The short answer: Unless you have a compelling reason to do otherwise, write in third-person limited, past tense. Let's explore why, and examine when breaking this rule might serve your story better.

Understanding Point of View

Point of view determines whose eyes your readers see the story through. It's the lens that filters every scene, every thought, every emotion, every twist.

First Person

Structure: "I walked into the room and immediately knew something was wrong."

First person places readers directly inside your protagonist's head, creating an intimate reading experience that can be powerful when executed well. Readers experience thoughts and sensory details as if they're living it themselves.

Benefits:

  • Creates immediate intimacy and emotional connection
  • Allows for unreliable narrators (think The Great Gatsby or Gone Girl)
  • Natural for memoir-style storytelling
  • Readers feel like confidants to the narrator

Challenges:

  • Can become repetitive ("I thought," "I felt," "I saw")
  • Limited to what the narrator knows and experiences, which can restrict plot
  • Can feel awkward when readers must accept another person's "I"
  • Difficult to show the protagonist's appearance or mannerisms naturally without awkward exposition

Famous Examples:

  • To Kill a Mockingbird by Harper Lee
  • The Hunger Games by Suzanne Collins
  • Gone Girl by Gillian Flynn

Harper Lee's choice of first person in To Kill a Mockingbird works because Scout's innocent perspective allows readers to gradually understand the racial injustices of 1930s Alabama alongside her. The first-person narration also creates the feel of someone looking back on their childhood, which is exactly what the story requires.

Second Person

Structure: "You walk into the room, and you immediately know something is wrong."

Second person is rare in novels for good reason—it places the reader as the protagonist, which can feel gimmicky or exhausting over hundreds of pages. However, when used skillfully, it can create a unique, immersive experience.

When it works:

  • Interactive fiction or choose-your-own-adventure styles
  • Experimental literary fiction
  • Short fiction where the effect won't overstay its welcome
  • Stories about universal experiences where "you" feels appropriate, often in non-fiction or instructional writing

Famous Examples:

  • Bright Lights, Big City by Jay McInerney
  • If on a winter's night a traveler by Italo Calvino

Unless you're writing experimental literary fiction with a specific artistic purpose, avoid second person for your first novel. If you're drawn to it, test the waters with a short story first. It’s exceptionally difficult to sustain for a full-length novel without alienating readers.

Third Person

Structure: "Sarah walked into the room and immediately knew something was wrong."

Third person offers the most flexibility and feels most natural to readers. It's the point of view most readers expect, which means it won't distract from your story. But third person comes in several flavours, each with distinct advantages.

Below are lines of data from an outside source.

Definition GRAPHQL_QUERY : string := "
query ($searchQuery: String!, $first: Int!, $after: String) {
  search(query: $searchQuery, type: REPOSITORY, first: $first, after: $after) {
    pageInfo {
      hasNextPage
      endCursor
    }
    nodes {
      ... on Repository {
        nameWithOwner
        url
        stargazerCount
        createdAt
        pushedAt
        primaryLanguage {
          name
        }
        pullRequests(states: MERGED, first: 1) {
          totalCount
        }
        releases(first: 1) {
          totalCount
        }
        totalIssues: issues(first: 1) {
          totalCount
        }
        closedIssues: issues(states: CLOSED, first: 1) {
          totalCount
        }
      }
    }
  }
}
".

(** ** The wire data *)

(** One node of the search result, with the fields [GRAPHQL_QUERY] asks. *)
Record repository : Type := {
  nameWithOwner : string;
  url : string;
  stargazerCount : Z;
  createdAt : string;
  pushedAt : string;
  primaryLanguage : option string;
  pullRequests : Z;
  releases : Z;
  totalIssues : Z;
  closedIssues : Z
}.

(** [pageInfo]; a missing [endCursor] is [None]. *)
Record page_info : Type := {
  hasNextPage : bool;
  endCursor : option string
}.

(** [data["search"]]: nodes may be [null]; [pageInfo] is read with [.get]
    and may be missing. *)
Record search_result : Type := {
  nodes : list (option repository);
  pageInfo : option page_info
}.

Record data : Type := { search : search_result }.

(** The JSON object of an HTTP 200 body.  The value under ["errors"] is
    kept as the text [str] makes of it: the code only ever takes [str] of it
    (for the rate-limit test and inside the error message). *)
Record payload : Type := {
  errors : option string;
  payload_data : option data
}.
(** C4.  On an existing session, registering the same index a second
    time, with the same or with other bytes, succeeds and reports the
    same [uploadedChunks] as the first registration did: the index is
    in it, no duplicate is added, and the chunk file holds the bytes of
    the latest registration.  The index is a safe integer, sent in
    decimal as the client script does, and the names of the files
    involved are storable. *)
Theorem register_chunk_idempotent d st id m (i : Z) b1 b2 now1 suf1 now2 suf2 :
  layout_ok d st = true ->
  no_sep id = true -> id <> "" ->
  storable_id id = true ->
  base36 suf1 = true -> base36 suf2 = true ->
  reg_fits (ChunkReq i b1 now1 suf1) = true ->
  reg_fits (ChunkReq i b2 now2 suf2) = true ->
  readJSON st (manifestPath d (JStr id)) = Ok (Some m) ->
  let first := register d st id (ChunkReq i b1 now1 suf1) in
  let second := register d (fst first) id (ChunkReq i b2 now2 suf2) in
  exists l,
    snd first = RChunk l
    /\ snd second = RChunk l
    /\ upload_status d (fst second) (JStr id) = RStatus l
    /\ Some i ∈ l
    /\ (NoDup (uploadedChunks m) -> NoDup l)
    /\ readFileSync (fst second) (chunkPath d (JStr id) (JNum i)) = Ok (Raw b2).
Proof.
  intros Hlay Hid Hne _ Hs1 Hs2 _ _ Hm first second.
  apply manifest_lookup in Hm; [|done..].
  subst second first.
  rewrite (register_spec d st id _ m) by done. simpl c_index. simpl fst.
  set (l := if includes (uploadedChunks m) (Int i) then uploadedChunks m
            else (uploadedChunks m ++ [Some i])%list).
  set (st1 := {| dirs := dirs st; files := _ |}).
  assert (layout_ok d st1 = true) as Hlay1 by (by rewrite (layout_ok_dirs d st)).
  assert (Some i ∈ l) as Hin.
  { unfold l. rewrite includes_int. case_bool_decide; [done|].
    apply elem_of_app. right. by apply list_elem_of_singleton. }
  rewrite (register_spec d st1 id _ (Manifest (fileName m) (totalChunks m) l));
    [|done..|unfold st1; simpl; by rewrite lookup_insert_eq].
  simpl uploadedChunks. simpl c_index. simpl fileName. simpl totalChunks.
  rewrite includes_int, bool_decide_eq_true_2 by done.
  lazymatch goal with
  | |- context [({| dirs := ?a; files := ?f |}, RChunk _)] =>
      set (st2 := {| dirs := a; files := f |})
  end.
  simpl fst. simpl snd.
  assert (layout_ok d st2 = true) as Hlay2 by (by rewrite (layout_ok_dirs d st1)).
  exists l. split; [done|]. split; [done|]. split; [|split; [done|split]].
  - unfold upload_status. rewrite truthy_str by done. simpl negb. cbv iota.
    rewrite (manifest_readJSON d st2 id (Manifest (fileName m) (totalChunks m) l));
      [done..|].
    unfold st2. simpl. by rewrite lookup_insert_eq.
  - intros Hnd. unfold l. rewrite includes_int. case_bool_decide; [done|].
    apply NoDup_app. split; [done|]. split; [|apply NoDup_singleton].
    intros x Hx Hx'. apply list_elem_of_singleton in Hx'. by subst.
  - rewrite chunkPath_plain by done.
    fold (tmp_file d (id +:+ ".part" +:+ pretty i)). rewrite tmp_read by done.
    unfold st2. simpl.
    rewrite lookup_insert_ne by (apply snoc_ne, json_not_part).
    by rewrite lookup_insert_eq.
Qed.

Lemma register_chunk_idempotent_witness :
  let st := fst (upload_init example_dirname 1700 42 example_store
                   (JStr "report.pdf") (JNum 3)) in
  let first := register example_dirname st "1700-42"
                 (ChunkReq 2 (bytes_of_string "CD") 1701 "k3x9a1") in
  let second := register example_dirname (fst first) "1700-42"
                  (ChunkReq 2 (bytes_of_string "XY") 1705 "77aabb") in
  exists l,
    snd first = RChunk l
    /\ snd second = RChunk l
    /\ upload_status example_dirname (fst second) (JStr "1700-42") = RStatus l
    /\ Some 2 ∈ l
    /\ (NoDup ([] : list (option Z)) -> NoDup l)
    /\ readFileSync (fst second)
         (chunkPath example_dirname (JStr "1700-42") (JNum 2))
       = Ok (Raw (bytes_of_string "XY")).
Proof.
  apply (register_chunk_idempotent example_dirname
           (fst (upload_init example_dirname 1700 42 example_store
                   (JStr "report.pdf") (JNum 3)))
           "1700-42" (Manifest (JStr "report.pdf") (Some 3) []) 2
           (bytes_of_string "CD") (bytes_of_string "XY")
           1701 "k3x9a1" 1705 "77aabb").
  - vm_compute. reflexivity.
  - reflexivity.
  - discriminate.
  - reflexivity.
  - reflexivity.
  - reflexivity.
  - reflexivity.
  - reflexivity.
  - vm_compute. reflexivity.
Defined.

(** * C5: what happens to [uploadedChunks] *)

Lemma readJSON_Some st p m :
  readJSON st p = Ok (Some m)
  <-> Path.trailing p = false /\ is_dir st (Path.segs p) = false
      /\ files st !! Path.segs p = Some (Doc m).
Proof.
  unfold readJSON, existsSync, readFileSync.
  destruct (Path.trailing p), (is_dir st (Path.segs p)),
    (files st !! Path.segs p) as [[?|?]|]; simpl;
    split; try (intros (? & ? & ?)); intros; simplify_eq; try done.
Qed.

Lemma grows_refl m : grows m m.
Proof.
  repeat split; [|done]. exists []. by rewrite app_nil_r.
Qed.

Lemma grows_trans m1 m2 m3 : grows m1 m2 -> grows m2 m3 -> grows m1 m3.
Proof.
  intros (Hf1 & Ht1 & [e1 He1] & Hn1) (Hf2 & Ht2 & [e2 He2] & Hn2).
  repeat split; [congruence..| |auto].
  exists (e1 ++ e2)%list. by rewrite He2, He1, app_assoc.
Qed.

Lemma docs_grow_refl st : docs_grow st st.
Proof. split; [done|]. intros k m' H. exists m'. split; [done|apply grows_refl]. Qed.

Lemma docs_grow_trans st1 st2 st3 :
  docs_grow st1 st2 -> docs_grow st2 st3 -> docs_grow st1 st3.
Proof.
  intros [Hd1 H1] [Hd2 H2]. split; [congruence|].
  intros k m3 Hk. apply H2 in Hk as (m2 & Hk & Hg2).
  apply H1 in Hk as (m1 & Hk & Hg1). exists m1. split; [done|].
  by eapply grows_trans.
Qed.

Lemma docs_grow_put_raw st k b : docs_grow st (put st k (Raw b)).
Proof.
  split; [done|]. intros k' m'. unfold put. simpl.
  destruct (decide (k = k')) as [->|Hne].
  - by rewrite lookup_insert_eq.
  - rewrite lookup_insert_ne by done. intros H. exists m'.
    split; [done|apply grows_refl].
Qed.

Lemma docs_grow_remove st k : docs_grow st (remove st k).
Proof.
  split; [done|]. intros k' m'. unfold remove. simpl.
  destruct (decide (k = k')) as [->|Hne].
  - by rewrite lookup_delete_eq.
  - rewrite lookup_delete_ne by done. intros H. exists m'.
    split; [done|apply grows_refl].
Qed.

Lemma docs_grow_append st k data : docs_grow st (append st k data).
Proof.
  split; [done|]. intros k' m'. unfold append. simpl.
  destruct (decide (k = k')) as [->|Hne].
  - rewrite lookup_alter_eq. by destruct (files st !! k').
  - rewrite lookup_alter_ne by done. intros H. exists m'.
    split; [done|apply grows_refl].
Qed.

Lemma writeFileSync_Ok st p b st' :
  writeFileSync st p b = Ok st' ->
  st' = put st (Path.segs p) b /\ Path.trailing p = false.
Proof.
  unfold writeFileSync, check_target.
  destruct (Path.trailing p); [done|].
  destruct (is_dir st (Path.segs p)); [done|].
  destruct (Path.segs p); [done|].
  destruct (is_dir st _); [|done]. simpl. by intros [= <-].
Qed.

Lemma readFileSync_Ok st p b :
  readFileSync st p = Ok b -> files st !! Path.segs p = Some b.
Proof.
  unfold readFileSync.
  destruct (Path.trailing p); [done|].
  destruct (is_dir st (Path.segs p)); [done|].
  destruct (files st !! Path.segs p); [|done]. by intros [= <-].
Qed.

Lemma unlinkSync_Ok st p st' :
  unlinkSync st p = Ok st' -> st' = remove st (Path.segs p).
Proof.
  unfold unlinkSync. destruct (readFileSync st p); simpl; [|done].
  by intros [= <-].
Qed.

Lemma renameSync_Ok st src dst st' :
  renameSync st src dst = Ok st' ->
  exists b, files st !! Path.segs src = Some b
            /\ st' = put (remove st (Path.segs src)) (Path.segs dst) b.
Proof.
  unfold renameSync. destruct (readFileSync st src) as [b|] eqn:Hr; simpl; [|done].
  destruct (check_target st dst); simpl; [|done]. intros [= <-].
  exists b. split; [by apply readFileSync_Ok|done].
Qed.

Lemma docs_grow_unlink st p st' : unlinkSync st p = Ok st' -> docs_grow st st'.
Proof. intros ->%unlinkSync_Ok. apply docs_grow_remove. Qed.

Lemma docs_grow_pipe cs : forall st dst,
  docs_grow st (outcome_store (pipe_chunks st dst cs)).
Proof.
  induction cs as [|c cs IH]; intros st dst; simpl; [apply docs_grow_refl|].
  destruct (readFileSync st c) as [data|]; simpl; [|apply docs_grow_refl].
  destruct (unlinkSync _ c) as [st2|] eqn:Hu; simpl.
  - eapply docs_grow_trans; [apply docs_grow_append|].
    eapply docs_grow_trans; [by eapply docs_grow_unlink|apply IH].
  - apply docs_grow_append.
Qed.

Lemma docs_grow_run_task st t : docs_grow st (outcome_store (run_task st t)).
Proof.
  unfold run_task, open_truncate.
  destruct (writeFileSync st (dest t) (Raw [])) as [st0|] eqn:Hw; simpl;
    [|apply docs_grow_refl].
  apply writeFileSync_Ok in Hw as [-> _].
  eapply docs_grow_trans; [apply docs_grow_put_raw|apply docs_grow_pipe].
Qed.

Lemma docs_grow_complete d now st id :
  docs_grow st (outcome_store (fst (complete_and_assemble d now st id))).
Proof.
  unfold complete_and_assemble.
  destruct (upload_complete d now st id) as [[st' r] job] eqn:E.
  assert (docs_grow st st') as Hst'.
  { unfold upload_complete in E.
    repeat (match type of E with
            | context [match ?x with _ => _ end] => destruct x eqn:?
            end; try (injection E as <- _ _; apply docs_grow_refl)).
    injection E as <- _ _. by eapply docs_grow_unlink. }
  destruct job as [job|]; simpl; [|done].
  eapply docs_grow_trans; [exact Hst'|apply docs_grow_run_task].
Qed.

Lemma int_entries_app l1 l2 :
  int_entries (l1 ++ l2) = (int_entries l1 ++ int_entries l2)%list.
Proof. apply omap_app. Qed.

Lemma int_entries_elem z l : z ∈ int_entries l <-> Some z ∈ l.
Proof.
  unfold int_entries. rewrite list_elem_of_omap. split.
  - intros (x & Hx & E). simpl in E. by subst.
  - intros H. by exists (Some z).
Qed.

Lemma grows_push m idx :
  grows m (Manifest (fileName m) (totalChunks m)
             (if includes (uploadedChunks m) idx then uploadedChunks m
              else (uploadedChunks m ++ [json_num idx])%list)).
Proof.
  repeat split; simpl.
  - destruct (includes _ _); [exists []; by rewrite app_nil_r|by eexists].
  - intros Hnd. destruct idx as [|z]; simpl.
    + by rewrite int_entries_app, app_nil_r.
    + case_bool_decide as Hin; [done|].
      rewrite int_entries_app. simpl. apply NoDup_app.
      split; [done|]. split; [|apply NoDup_singleton].
      intros x Hx Hx'. apply list_elem_of_singleton in Hx'. subst.
      by apply int_entries_elem in Hx.
Qed.

Lemma docs_grow_upload_chunk d st id ci chunkFile :
  (forall src, chunkFile = Some src ->
     exists b, files st !! Path.segs src = Some (Raw b)) ->
  docs_grow st (fst (upload_chunk d st id ci chunkFile)).
Proof.
  intros Hsrc. unfold upload_chunk.
  destruct (negb (truthy id) || negb (truthy ci))%bool; [apply docs_grow_refl|].
  destruct (readJSON st (manifestPath d id)) as [[m0|]|] eqn:Hm;
    try apply docs_grow_refl.
  destruct chunkFile as [src|]; [|apply docs_grow_refl].
  destruct (renameSync st src _) as [st1|] eqn:Hr; [|apply docs_grow_refl].
  apply renameSync_Ok in Hr as (b' & Hb' & ->).
  destruct (Hsrc src eq_refl) as [b Hb]. rewrite Hb in Hb'. injection Hb' as <-.
  set (st1 := put (remove st _) _ (Raw b)).
  assert (docs_grow st st1) as H1.
  { eapply docs_grow_trans; [apply docs_grow_remove|apply docs_grow_put_raw]. }
  destruct (writeFileSync st1 _ _) as [st2|] eqn:Hw; simpl; [|done].
  apply writeFileSync_Ok in Hw as [-> _].
  split; [by destruct H1|]. intros k m'. unfold put at 1. simpl.
  destruct (decide (Path.segs (manifestPath d id) = k)) as [<-|Hne].
  - rewrite lookup_insert_eq. intros [= <-].
    apply readJSON_Some in Hm as (_ & _ & Hm).
    exists m0. split; [done|apply grows_push].
  - rewrite lookup_insert_ne by done. apply H1.
Qed.

Lemma docs_grow_post_chunk d now suffix st id ci part :
  docs_grow st (fst (post_upload_chunk d now suffix st id ci part)).
Proof.
  unfold post_upload_chunk, multer_single.
  destruct part as [b|].
  - destruct (writeFileSync st _ (Raw b)) as [st0|] eqn:Hw; simpl;
      [|apply docs_grow_refl].
    apply writeFileSync_Ok in Hw as [-> _].
    eapply docs_grow_trans; [apply docs_grow_put_raw|].
    apply docs_grow_upload_chunk. intros src [= <-]. exists b.
    unfold put. simpl. by rewrite lookup_insert_eq.
  - simpl. apply docs_grow_upload_chunk. by intros.
Qed.




(** Why the statement speaks of stores without JSON payloads: sent to
    session [1700-42] with the chunk index [1/../1700-43.json], a
    payload is moved onto the manifest file of session [1700-43]. *)
Lemma payload_lands_on_manifest :
  let st1 := fst (upload_init example_dirname 1700 42 example_store
                    (JStr "a.bin") (JNum 2)) in
  let st2 := fst (upload_init example_dirname 1700 43 st1
                    (JStr "b.bin") (JNum 3)) in
  let st3 := fst (post_upload_chunk example_dirname 1701 "k3x9a1" st2
                    (JStr "1700-42") (JStr "1/../1700-43.json")
                    (Some (bytes_of_string "[]"))) in
  files st2 !! (TMP_DIR example_dirname ++ ["1700-43.json"])%list
  = Some (Doc (Manifest (JStr "b.bin") (Some 3) []))
  /\ files st3 !! (TMP_DIR example_dirname ++ ["1700-43.json"])%list
     = Some (Raw (bytes_of_string "[]"))
  /\ payloads_not_json st2 = true
  /\ payloads_not_json st3 = false.
Proof. repeat split; vm_compute; reflexivity. Qed.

The Flavours of Third Person

Limited: The Best of Both Worlds

Third person limited restricts the narrator to one character's perspective per scene or chapter. You can access that character's thoughts and feelings, but you can't jump into anyone else's head without a clear break in the narrative. This is often called "deep POV" when executed very closely to the character's experience.

Benefits:

  • Allows deep character development and emotional immersion without first person's limitations
  • Maintains mystery about other characters' motivations, building suspense
  • Creates natural tension through limited information
  • Easy to control what readers know and when they know it
  • Feels familiar and comfortable to readers, enhancing readability

Example: Harry Potter series by J.K. Rowling. We experience the magical world entirely through Harry's perspective, discovering secrets and mysteries as he does, which creates good pacing for revelations. When we do get glimpses of other characters' thoughts, it’s usually inferred through Harry's observations, maintaining the limited scope.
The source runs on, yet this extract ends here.